Many imprinted genes are expressed in the placenta, and one proposal tossed around is that genomic imprinting evolved to control the regulation of nutrient exchange between the mother and the gestating fetus. If that idea is right, then egg-laying mammals (which don't exchange nutrients with the fetus once the egg is laid) don't need genomic imprinting, and as far as researchers can tell, the egg-laying platypus in fact does not engage in genomic imprinting.
This suggests that genomic imprinting evolved after egg-laying mammals split off from the evolutionary lineage leading to marsupial and placental mammals. That, in turn, indicates that the recently sequenced platypus genome might be a good place to look for clues about the evolution of genomic imprinting. The same genes subject to imprinting in placental mammals exist in the platypus, but in the platypus these genes are not imprinted. What causes this difference? A group of researchers from Australia and the US examined the platypus genome to find out.

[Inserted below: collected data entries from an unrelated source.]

(* ===== verification/QuerySql.v ===== *)
(** * The repository of the query service

    [services/query/repository.go]: the SQL of every read with its arguments, and
    the scan of its rows into the results of [types.go]; the handlers of
    [server.go] for recommendations. The database is the answer it gives to a
    statement. *)
From stdpp Require Import base option list gmap sets strings.
From Stdlib Require Import ZArith Lia Ascii.
From S2P Require Import Prelude Sql Stores Http Query.

Module QuerySql.
Import Strings Sql Http Gatewayauth Query.

(** ** Statements *)

Section statements.
(** [decimal.Decimal] with [NewFromString] *)
Context {decimal : Type} (NewFromString : string → res string decimal).
Abbreviation value := (Sql.value decimal).

Record analyticsGroupSpec := {
  groupKeySelect : string;
  groupValueSelect : string;
  namespaceUIDSelect : string;
  namespaceNameSelect : string;
  groupBySuffix : string
}.
Definition analyticsGroup (groupBy clusterIDColumn namespaceUIDColumn namespaceNameColumn namespaceAlias : string) : analyticsGroupSpec :=
  if (groupBy =? "cluster")%string then
    {| groupKeySelect := "'cluster'"; groupValueSelect := clusterIDColumn; namespaceUIDSelect := "''";
       namespaceNameSelect := "''"; groupBySuffix := "" |}
  else if bool_decide (groupBy ∈ ["team"; "project"; "environment"; "cost_center"]%string) then
    let groupColumn := namespaceAlias +:+ "." +:+ groupBy in
    let groupValue := "if(empty(any(" +:+ groupColumn +:+ ")), '__unassigned__', any(" +:+ groupColumn +:+ "))" in
    {| groupKeySelect := "'" +:+ groupBy +:+ "'"; groupValueSelect := groupValue; namespaceUIDSelect := "''";
       namespaceNameSelect := "''"; groupBySuffix := ", " +:+ groupColumn |}
  else
    let namespaceName := "if(empty(any(" +:+ namespaceNameColumn +:+ ")), " +:+ namespaceUIDColumn +:+ ", any(" +:+ namespaceNameColumn +:+ "))" in
    {| groupKeySelect := "'namespace'"; groupValueSelect := namespaceName; namespaceUIDSelect := namespaceUIDColumn;
       namespaceNameSelect := namespaceName; groupBySuffix := ", " +:+ namespaceUIDColumn |}.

It turns out that imprinted genes are surrounded by parasitic DNA elements (also called transposable elements) - essentially dead or crippled viruses which are not infectious, but occasionally still have the ability to hop around within the genome. All of our genes are surrounded by transposable DNA elements, since transposable elements make up a huge fraction of our genomes (we have more than 10 times as much DNA for transposable elements as we do for protein-coding genes and their associated regulatory sequences). While all of our genes are surrounded by this stuff, imprinted genes are more mired in transposable elements than other genes, which suggests that these transposable elements may have something to do with genomic imprinting.

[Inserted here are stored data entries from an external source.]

Definition Cluster (clusterID kubernetesVersion : string) (namespace : Namespace) (now : Time) : Event :=
  let meta := Namespace_Meta namespace in
  {| Key := "cluster/" +:+ clusterID;
     EventObservation := withPayload (observation (ResourceVersion meta) (CreationTimestamp meta, now))
       (Observation_ClusterInventory {| Cluster_Record := record INVENTORY_OPERATION_UPSERT; Cluster_ClusterUid := UID meta;
          Cluster_Name := clusterID; Cluster_KubernetesVersion := kubernetesVersion; Cluster_Provider := ""; Cluster_Region := "";
          Cluster_AccountId := ""; Cluster_Labels := ∅ |}) |}.
(** The generated [String] of a phase *)
Definition phase_String (phase : InventorySnapshotPhase) : string :=
  match phase with
  | INVENTORY_SNAPSHOT_PHASE_UNSPECIFIED => "INVENTORY_SNAPSHOT_PHASE_UNSPECIFIED"
  | INVENTORY_SNAPSHOT_PHASE_STARTED => "INVENTORY_SNAPSHOT_PHASE_STARTED"
  | INVENTORY_SNAPSHOT_PHASE_COMPLETED => "INVENTORY_SNAPSHOT_PHASE_COMPLETED"
  | INVENTORY_SNAPSHOT_PHASE_ABORTED => "INVENTORY_SNAPSHOT_PHASE_ABORTED"
  | INVENTORY_SNAPSHOT_PHASE_unrecognized n => dec n
  end.
Definition Snapshot (snapshotID : string) (phase : InventorySnapshotPhase) (times : Time * Time) : Event :=
  let now := times.1 in
  {| Key := "snapshot/" +:+ snapshotID +:+ "/" +:+ phase_String phase;
     EventObservation := withPayload (observation "" times) (Observation_InventorySnapshotMarker {|
       Marker_SnapshotId := snapshotID; Marker_Phase := phase;
       Marker_ResourceKinds := ["Cluster"; "Node"; "Namespace"; "Deployment"; "Pod"; "Container"]%string; Marker_RecordCount := 0;
       Marker_StartedAt := match phase with INVENTORY_SNAPSHOT_PHASE_STARTED => Some (ts_New now) | _ => None end;
       Marker_CompletedAt := match phase with INVENTORY_SNAPSHOT_PHASE_COMPLETED => Some (ts_New now) | _ => None end;
       Marker_Detail := "" |}) |}.
Definition NodeEvent (node : Node) (operation : InventoryOperation) (times : Time * Time) : Event :=
  let meta := Node_Meta node in
  let l := label (Labels meta) in
  {| Key := "node/" +:+ UID meta;
     EventObservation := withPayload (observation (ResourceVersion meta) times) (Observation_NodeInventory {|
       Node_Record := record operation; Node_Metadata := metadata meta; Node_ProviderId := Node_ProviderID node;
       Node_InstanceType := firstNonEmpty [l "node.kubernetes.io/instance-type"; l "beta.kubernetes.io/instance-type"]%string;
       Node_Architecture := Node_Arch node; Node_OperatingSystem := Node_OS node;
       Node_Region := firstNonEmpty [l "topology.kubernetes.io/region"; l "failure-domain.beta.kubernetes.io/region"]%string;
       Node_Zone := firstNonEmpty [l "topology.kubernetes.io/zone"; l "failure-domain.beta.kubernetes.io/zone"]%string;
       Node_CapacityType := firstNonEmpty [l "karpenter.sh/capacity-type"; l "eks.amazonaws.com/capacityType"]%string;
       Node_Capacity := resourceValues (Node_CapacityList node); Node_Allocatable := resourceValues (Node_AllocatableList node);
       Node_Schedulable := negb (Node_Unschedulable node); Node_Taints := taints (Node_TaintList node);
       Node_KarpenterNodeClaimUid := l "karpenter.sh/nodeclaim"%string; Node_KarpenterNodePool := l "karpenter.sh/nodepool"%string |}) |}.
Definition NamespaceEvent (namespace : Namespace) (operation : InventoryOperation) (times : Time * Time) : Event :=
  let meta := Namespace_Meta namespace in
  {| Key := "namespace/" +:+ UID meta;
     EventObservation := withPayload (observation (ResourceVersion meta) times) (Observation_NamespaceInventory {|
       Namespace_Record := record operation; Namespace_Metadata := metadata meta; Namespace_Phase := Namespace_StatusPhase namespace |}) |}.
Definition DeploymentEvent (deployment : Deployment) (namespaceUID : string) (operation : InventoryOperation) (times : Time * Time) : Event :=
  let meta := Deployment_Meta deployment in
  {| Key := "deployment/" +:+ UID meta;
     EventObservation := withPayload (observation (ResourceVersion meta) times) (Observation_DeploymentInventory {|
       Deployment_Record := record operation; Deployment_Metadata := metadata meta;
       Deployment_DesiredReplicas := valueOrZero (Deployment_Replicas deployment);
       Deployment_AvailableReplicas := Deployment_Available deployment;
       Deployment_Selector := FormatLabelSelector (Deployment_LabelSelector deployment);
       Deployment_Strategy := Deployment_StrategyType deployment; Deployment_NamespaceUid := namespaceUID |}) |}.
Definition PodEvent (pod : Pod) (namespaceUID : string) (operation : InventoryOperation) (times : Time * Time) : Event :=
  let meta := Pod_Meta pod in
  let '(workloadKind, workloadUID) := workloadOwner (OwnerReferences meta) in
  {| Key := "pod/" +:+ UID meta;
     EventObservation := withPayload (observation (ResourceVersion meta) times) (Observation_PodInventory {|
       Pod_Record := record operation; Pod_Metadata := metadata meta; Pod_NodeName := Pod_SpecNodeName pod; Pod_NodeUid := "";
       Pod_Phase := Pod_StatusPhase pod; Pod_QosClass := Pod_QOSClass pod; Pod_ServiceAccountName := Pod_ServiceAccount pod;
       Pod_PriorityClassName := Pod_PriorityClass pod; Pod_WorkloadKind := workloadKind; Pod_WorkloadUid := workloadUID;
       Pod_ScheduledAt := conditionTime (Conditions pod) "PodScheduled"; Pod_StartedAt := timestamp (StartTime pod);
       Pod_NamespaceUid := namespaceUID |}) |}.

Definition zeroStatus : ContainerStatus :=
  let empty := {| Running := None; Terminated := None |} in
  {| Status_Name := ""; Status_ContainerID := ""; Status_ImageID := ""; Status_RestartCount := 0; State := empty; LastTerminationState := empty |}.
Definition container (pod : Pod) (c : Container) (status : ContainerStatus) (namespaceUID workloadKind workloadUID : string)
    (init : bool) (operation : InventoryOperation) (times : Time * Time) : Event :=
  let meta := Pod_Meta pod in
  let '(startedAt, finishedAt) := containerTimes status in
  let kind := (if init then "init-container" else "container")%string in
  {| Key := kind +:+ "/" +:+ UID meta +:+ "/" +:+ Container_Name c;
     EventObservation := withPayload (observation (ResourceVersion meta) times) (Observation_ContainerInventory {|
       Container_Record := record operation; Container_PodUid := UID meta; Container_Namespace := Namespace_ meta;
       Container_PodName := Name meta; Container_ContainerName := Container_Name c; Container_ContainerId := Status_ContainerID status;
       Container_Image := Container_ImageName c; Container_ImageId := Status_ImageID status; Container_Requests := resourceValues (RequestList c);
       Container_Limits := resourceValues (LimitList c); Container_RestartCount := Status_RestartCount status;
       Container_InitContainer := init; Container_StartedAt := startedAt; Container_FinishedAt := finishedAt;
       Container_NamespaceUid := namespaceUID; Container_WorkloadKind := workloadKind; Container_WorkloadUid := workloadUID |}) |}.
(** [clock] gives the readings for each container. *)
Definition Containers (pod : Pod) (namespaceUID : string) (operation : InventoryOperation) (clock : nat → Time * Time) : list Event :=
  let statuses : gmap string ContainerStatus :=
    foldl (λ m s, <[Status_Name s := s]> m) ∅ (InitContainerStatuses pod ++ ContainerStatuses pod) in
  let '(workloadKind, workloadUID) := workloadOwner (OwnerReferences (Pod_Meta pod)) in
  let build (init : bool) (offset i : nat) (c : Container) :=
    container pod c (default zeroStatus (statuses !! Container_Name c)) namespaceUID workloadKind workloadUID init operation (clock (offset + i)%nat) in
  imap (build true 0%nat) (InitContainers pod) ++ imap (build false (length (InitContainers pod))) (Containers_ pod).

(** ** The collector *)

Inductive object :=
| ONode (n : Node)
| ONamespace (n : Namespace)
| ODeployment (d : Deployment)
| OPod (p : Pod)
| OEvent (e : Event).
(** [%T] *)
Definition type_name (o : object) : string :=
  match o with
  | ONode _ => "*v1.Node" | ONamespace _ => "*v1.Namespace" | ODeployment _ => "*v1.Deployment" | OPod _ => "*v1.Pod"
  | OEvent _ => "inventory.Event"
  end.
Record change := { kind : string; changed_object : object; operation : InventoryOperation }.
Record Collector := { cache : Cache; podContainers : gmap string (gmap string Event) }.
Definition NewCollector : Collector := {| cache := NewCache; podContainers := ∅ |}.

(** What the informers report; a tombstone is reported as the object it holds. *)
Inductive notification := Added (o : object) | Updated (o : object) | Deleted (o : object).
Definition handler (kind : string) (n : notification) : change :=
  match n with
  | Added o | Updated o => {| kind := kind; changed_object := o; operation := INVENTORY_OPERATION_UPSERT |}
  | Deleted o => {| kind := kind; changed_object := o; operation := INVENTORY_OPERATION_DELETE |}
  end.
Definition is_upsert (op : InventoryOperation) : bool := match op with INVENTORY_OPERATION_UPSERT => true | _ => false end.
Definition is_delete_op (op : InventoryOperation) : bool := match op with INVENTORY_OPERATION_DELETE => true | _ => false end.
Definition isDelete (e : Event) : bool :=
  match EventObservation e ≫= payload with
  | Some (Observation_ClusterInventory m) => is_delete_op (GetOperation (Cluster_Record m))
  | Some (Observation_NodeInventory m) => is_delete_op (GetOperation (Node_Record m))
  | Some (Observation_NamespaceInventory m) => is_delete_op (GetOperation (Namespace_Record m))
  | Some (Observation_DeploymentInventory m) => is_delete_op (GetOperation (Deployment_Record m))
  | Some (Observation_PodInventory m) => is_delete_op (GetOperation (Pod_Record m))
  | Some (Observation_ContainerInventory m) => is_delete_op (GetOperation (Container_Record m))
  | _ => false
  end.
Definition asDelete (e : Event) : Event :=
  match EventObservation e with
  | Some o =>
      match payload o with
      | Some (Observation_ContainerInventory m) =>
          {| Key := Key e;
             EventObservation := Some {| Sequence := 0; EventId := ""; ObservedAt := ObservedAt o; CollectedAt := CollectedAt o;
               SourceResourceVersion := SourceResourceVersion o;
               payload := Some (Observation_ContainerInventory {|
                 Container_Record := record INVENTORY_OPERATION_DELETE; Container_PodUid := Container_PodUid m;
                 Container_Namespace := Container_Namespace m; Container_PodName := Container_PodName m;
                 Container_ContainerName := Container_ContainerName m; Container_ContainerId := Container_ContainerId m;
                 Container_Image := Container_Image m; Container_ImageId := Container_ImageId m; Container_Requests := Container_Requests m;
                 Container_Limits := Container_Limits m; Container_RestartCount := Container_RestartCount m;
                 Container_InitContainer := Container_InitContainer m; Container_StartedAt := Container_StartedAt m;
                 Container_FinishedAt := Container_FinishedAt m; Container_NamespaceUid := Container_NamespaceUid m;
                 Container_WorkloadKind := Container_WorkloadKind m; Container_WorkloadUid := Container_WorkloadUid m |}) |} |}
      | _ => e
      end
  | None => e
  end.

How do things look in the platypus genome? Interestingly, genes that are are surrounded by more transposable elements and imprinted in other mammals are not surrounded by extra transposable elements in the platypus. This again suggests that it's the transposable elements which direct genomic imprinting.
So how can transposable elements control the shut-off of a gene? This is a phenomenon that has been well-studied, so the results of this platypus genome analysis fit in nicely with what's already known. Transposable elements, which are like viruses that can hop around within the genome and cause potentially harmful mutations, are suppressed by a host defense mechanism, which zeros in on these DNA parasites and shuts them down. This shut-down process can also silence nearby host genes.
Thus, imprinting occurs because the DNA parasites sitting next to imprinted genes trigger host defenses that shut down the entire region of DNA. In some cases this effect can be beneficial, and thus favored by natural selection. In the case of imprinting, the evolutionary story might have gone like this: as placental mammals evolved, there was a need for better regulation of nutrient exchange between the mother and the fetus. Fetuses that happened to have transposable elements shutting down certain genes were more likely to survive to birth. Over generations, this process of selecting for certain arrangements of transposable elements would lead to the imprinting system that exists today.
This study of the platypus genome appears to be another example of evolution's opportunism: regulating the dosage of certain genes was beneficial for the developing fetus in placental mammals, and parasitic transposable elements could be recruited to do the job.